Neil Gaiman was quoted in the last few years as having said, “Cutting funding to libraries in a recession is like cutting funding to hospitals in a plague.” If I can hijack that quote for a second, cutting nonprofit giving in a recession is like closing hospitals in a plague. I know it’s hard to give to whatever mission or nonprofit you’ve chosen, I know times are difficult, but I also know that this won’t be the first time that our poverty wells up in rich generosity. This kind of thing is scriptural. It’s a hoard of widow’s mites that keep good kingdom work going. There are simply more of them out there and less rich Sadducees. Any investing company would say the same: small, consistent deposits over the long haul are better than a large initial investment.
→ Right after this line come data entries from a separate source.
(** ** What a success attests *)

(** C23: what a success attests. When a callback that reports SUCCEEDED is
    recorded for the first time, the execution was open and its deadline had
    not passed, the state the executor observed is the one that the plan froze,
    the task of the execution is running and holds the component, the state of
    the component moved by compare-and-set from the expected version to the
    next one and is appended to the observations, and no other success of this
    component from the same version exists. *)
Theorem external_success_attested env request s u s' :
  x_reachable s -> RecordExternalExecutionCallback env request s = (Ok u, s') ->
  cb_Status request = StatusSucceeded ->
  getExternalExecutionEventPayloadHash (cb_ExternalExecutionID request) (cb_OrganizationID request)
    (cb_Sequence request) s = None ->
  exists x o t, x ∈ Executions s /\ ee_ID x = cb_ExternalExecutionID request
    /\ IsTerminal (ee_Status x) = false /\ (clock env < ee_CallbackDeadlineAt x)%Z
    /\ u ∈ Executions s' /\ keeps x u /\ ee_Status u = StatusSucceeded
    /\ cb_ObservedState (normalize_fields request) = Some o /\ attests o x
    /\ t ∈ Tasks (base s) /\ task_ID t = ee_TaskID x /\ task_Status t = TaskStatusRunning
    /\ owns_component_lock (ee_OrganizationID x) (ee_TaskID x) (ee_DeploymentTargetID x) (ee_Component x) s = true
    /\ projected x (attested_row (xnow env) x o) s s'
    /\ Observations s' = Observations s ++ [{| ob_State := attested_row (xnow env) x o; ob_ExternalExecutionID := ee_ID x |}]
    /\ (forall y, y ∈ Executions s' -> ee_Status y = StatusSucceeded -> component_scope y = component_scope u ->
          ee_ExpectedStateVersion y = ee_ExpectedStateVersion u -> y = u).
Proof.
  intros Hr E Hst Hnone. pose proof (x_inv_reachable s Hr) as Hs.
  apply callback_cases in E as [(e & ? & _)|(r & x & Hn & Hx & Hi & Ho & Hcase)]; [done| |done].
  apply normalize_ok in Hn as (-> & Hcb & _). change (cb_Status request) with (cb_Status (normalize_fields request)) in *.
  destruct Hcase as [(Eh & _)|(_ & u' & late & E & Eres)]; [discriminate (eq_trans (eq_sym Hnone) Eh)|].
  destruct late; [done|]. injection Eres as <-.
  apply callback_advanced in E as (Hopen & Hd & (sum & v & Ha & -> & _ & Ev) & Hobs); [|done..].
  destruct (Hobs Hst) as (o & Eo & _ & Hat & Hlock & Hp & Hob).
  destruct (component_holder s _ _ _ _ (base_reachable s Hr) Hlock) as (t & Ht & Et & _ & Hrun).
  assert (callback_execution (xnow env) x (normalize_fields request) sum x ∈ Executions s') as Hin
    by (apply (adv_elem s s' x _ v Hs Ha); by left).
  exists x, o, t. repeat (split; [first [done|apply keeps_callback]|]).
  intros y Hy Hsy Esc Ever. apply (x_single s' (inv_advanced s s' x _ v Hs Ha)); done.
Qed.

(** ** Repeated callbacks *)

Lemma hash_of_event s x v :
  x_inv s -> x ∈ Executions s -> v ∈ events_of (ee_ID x) s ->
  getExternalExecutionEventPayloadHash (ee_ID x) (ee_OrganizationID x) (xe_Sequence v) s = Some (xe_PayloadHash v).
Proof.
  intros Hs Hx Hv. pose proof (x_history s Hs x Hx) as Hh. unfold getExternalExecutionEventPayloadHash.
  set (l := select_where _ _). assert (forall w, w ∈ l <-> w = v) as Hl.
  { intros w. unfold l. rewrite elem_of_select_where. rewrite !andb_true_iff, !bool_decide_eq_true. split.
    - intros (Hw & [Ei _] & Eq). apply (NoDup_fmap_elem xe_Sequence (events_of (ee_ID x) s)); [|by apply elem_of_select_where; rewrite bool_decide_eq_true_2|done..].
      rewrite (h_numbers _ _ Hh). apply NoDup_seqZ.
    - intros ->. pose proof Hv as [Hin Ei]%elem_of_select_where. apply bool_decide_eq_true in Ei.
      split_and!; [done..|by apply (h_org _ _ Hh)|done]. }
  destruct l as [|w l']; [by destruct (proj1 (elem_of_nil v) (proj2 (Hl v) eq_refl))|].
  simpl. f_equal. f_equal. apply Hl. by left.
Qed.

(** A callback that was accepted is in the history. *)
Lemma callback_recorded env request s u s' :
  x_inv s -> RecordExternalExecutionCallback env request s = (Ok u, s') ->
  u ∈ Executions s' /\ ee_ID u = cb_ExternalExecutionID request /\ ee_OrganizationID u = cb_OrganizationID request
  /\ exists v, v ∈ events_of (ee_ID u) s' /\ xe_Sequence v = cb_Sequence request
       /\ xe_PayloadHash v = CallbackPayloadHash (normalize_fields request).
Proof.
  intros Hs E. apply callback_cases in E as [(e & ? & _)|(r & x & Hn & Hx & Hi & Ho & Hcase)]; [done| |done].
  apply normalize_ok in Hn as (-> & Hcb & _). destruct Hcase as [(Eh & [= ->] & ->)|(Hnone & u' & late & E & Eres)].
  - split_and!; [done..|]. unfold getExternalExecutionEventPayloadHash in Eh.
    destruct (head _) as [v|] eqn:Ev; [|done]. apply head_elem_of, elem_of_select_where in Ev as [Hv Hw].
    to_prop. exists v. injection Eh as Eh. split_and!; [|done|done].
    apply elem_of_select_where. split; [done|]. apply bool_decide_eq_true. congruence.
  - destruct late; [done|]. injection Eres as <-.
    apply callback_advanced in E as (Hopen & Hd & (sum & v & Ha & -> & Eh & Ev) & _); [|done..].
    split_and!; [apply (adv_elem s s' x _ v Hs Ha); by left|done|done|]. exists v.
    change (ee_ID (callback_execution (xnow env) x (normalize_fields request) sum x)) with (ee_ID x).
    rewrite (adv_events_self s s' x _ v Ha). split_and!; [apply elem_of_app; right; by left| |done].
    by destruct (adv_set _ _ _ _ _ Ha).
Qed.

(** C26: callbacks can be repeated. Once a callback was accepted, in every
    later state the same callback is answered with the current row of the
    execution and changes nothing, and a callback with its number but another
    content is refused and changes nothing, also after the execution ended or
    its deadline passed. *)
Theorem external_callback_replay env request s u s' t env' :
  x_reachable s -> RecordExternalExecutionCallback env request s = (Ok u, s') -> rtc x_step s' t ->
  exists u', follows s' t u u' /\ RecordExternalExecutionCallback env' request t = (Ok u', t)
    /\ forall other r, normalizeExternalExecutionCallback other = Ok r ->
         cb_ExternalExecutionID r = cb_ExternalExecutionID request ->
         cb_OrganizationID r = cb_OrganizationID request -> cb_Sequence r = cb_Sequence request ->
         CallbackPayloadHash r <> CallbackPayloadHash (normalize_fields request) ->
         RecordExternalExecutionCallback env' other t
           = (Err (Conflict "external execution callback sequence already has a different payload"), t).
Proof.
  intros Hr%x_inv_reachable E Hrt. pose proof E as Erec.
  pose proof (inv_change s s' Hr (step_change s s' Hr (x_callback s env request _ s' E))) as Hs'.
  apply callback_recorded in E as (Hu & Ei & Eo & v & Hv & Eseq & Ehash); [|done].
  destruct (steps_follow_execution s' t u Hs' Hrt Hu) as (u' & Hf). exists u'. split; [done|].
  destruct Hf as (Hu' & (Ki & Ko & _) & _ & Hpre & _). pose proof (x_inv_steps s' t Hs' Hrt) as Ht.
  assert (v ∈ events_of (ee_ID u') t) as Hvt by (rewrite Ki; by eapply elem_of_prefix).
  pose proof (hash_of_event t u' v Ht Hu' Hvt) as Hash. pose proof (getForUpdate_row t u' Ht Hu') as Hget.
  rewrite Ki, Ko, Ei, Eo, Eseq, Ehash in Hash. rewrite Ki, Ko, Ei, Eo in Hget.
  assert (normalizeExternalExecutionCallback request = Ok (normalize_fields request)) as Hn.
  { unfold RecordExternalExecutionCallback in Erec. destruct (normalizeExternalExecutionCallback request) as [r|] eqn:En; [|done].
    by apply normalize_ok in En as (-> & _). }
  assert (forall other r, normalizeExternalExecutionCallback other = Ok r ->
    cb_ExternalExecutionID r = cb_ExternalExecutionID request -> cb_OrganizationID r = cb_OrganizationID request ->
    cb_Sequence r = cb_Sequence request ->
    RecordExternalExecutionCallback env' other t
    = if bool_decide (CallbackPayloadHash (normalize_fields request) = CallbackPayloadHash r) then (Ok u', t)
      else (Err (Conflict "external execution callback sequence already has a different payload"), t)) as Hcall.
  { intros other r En Fi Fo Fs. unfold RecordExternalExecutionCallback. rewrite En. unfold record_callback, RunSTx.
    unfold mbind, stx_bind. rewrite Fi, Fo, Hget. unfold callback_on. rewrite Fi, Fo, Fs, Hash.
    by destruct (bool_decide _). }
  split.
  - rewrite (Hcall request (normalize_fields request) Hn eq_refl eq_refl eq_refl).
    by rewrite (bool_decide_eq_true_2 _ eq_refl).
  - intros other r En Fi Fo Fs Hne. rewrite (Hcall other r En Fi Fo Fs). rewrite bool_decide_eq_false_2; [reflexivity|].
    intros Eq. by apply Hne.
Qed.
End guarantees.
I was a college sophomore working at a church plant in San Diego. Part of my job was assisting the youth minister, so we boogied up to Biola in L.A. for a Christ in Youth conference. At the conference, one of these child sponsorship programs was doing their shtik. And there I was, pushing these high school kids towards giving when I hadn’t been a consistent donor for anything in my whole life. Well the Holy Spirit moved on me in power and prompted me up to the table and I connected with the picture of this little kid named Joffrey. The price tag was, at the time, like $32 a month. That was a freaking fortune for a stingy punk like me, but each day the Spirit worked on me and worked on me. I put up a good fight, “I can’t even buy gas consistently. How am I supposed to sponsor this kid?!” Finally I filled out my debit card information and turned in the paper.
And you know what?
It’s seven years later. I’m married. I’m raising support myself. And here we are, still supporting Joffrey. I only missed a donation twice in all of that time when my local bank switched owners, other than that it’s one solid line of small monthly gifts. My giving habits and the life of one little kid have both been changed forever. All because a poor college student decided to take a risk, obey, and pick up a paper that others may have ignored, pick it up and give month after month until Joffrey was grown.
One of my own supporters is a college student. He said recently, “I want to support you, Lance, but I’m poor. I think I can do five dollars a month. I don’t think I can do seven. I wish I could do more…” He doesn’t get the math. Five dollars times twelve months is sixty bucks, which is more than our average one-time donation. Sixty bucks times thirty years is one-thousand-eight-hundred dollars, which is more than our highest one-time donation. That’s the power of consistent obedience, of small things done with great love and faithfulness. He says I wish I could do more, but I remember a young college sophomore than decided to take a $32/month risk. The risk of that poor student version of me is worth well over $2, 700 by now – and that’s just financial, that’s not including the intangibles like education and faith that Joffrey received.
You know what I probably said the second I turned in those child sponsorship papers?
“I wish I could do more.”
I was a fool. The widow did do more. More than she could ever imagine. That’s what happens when you give your fishes and loaves to The Master:
He feeds the multitude your sacrifice.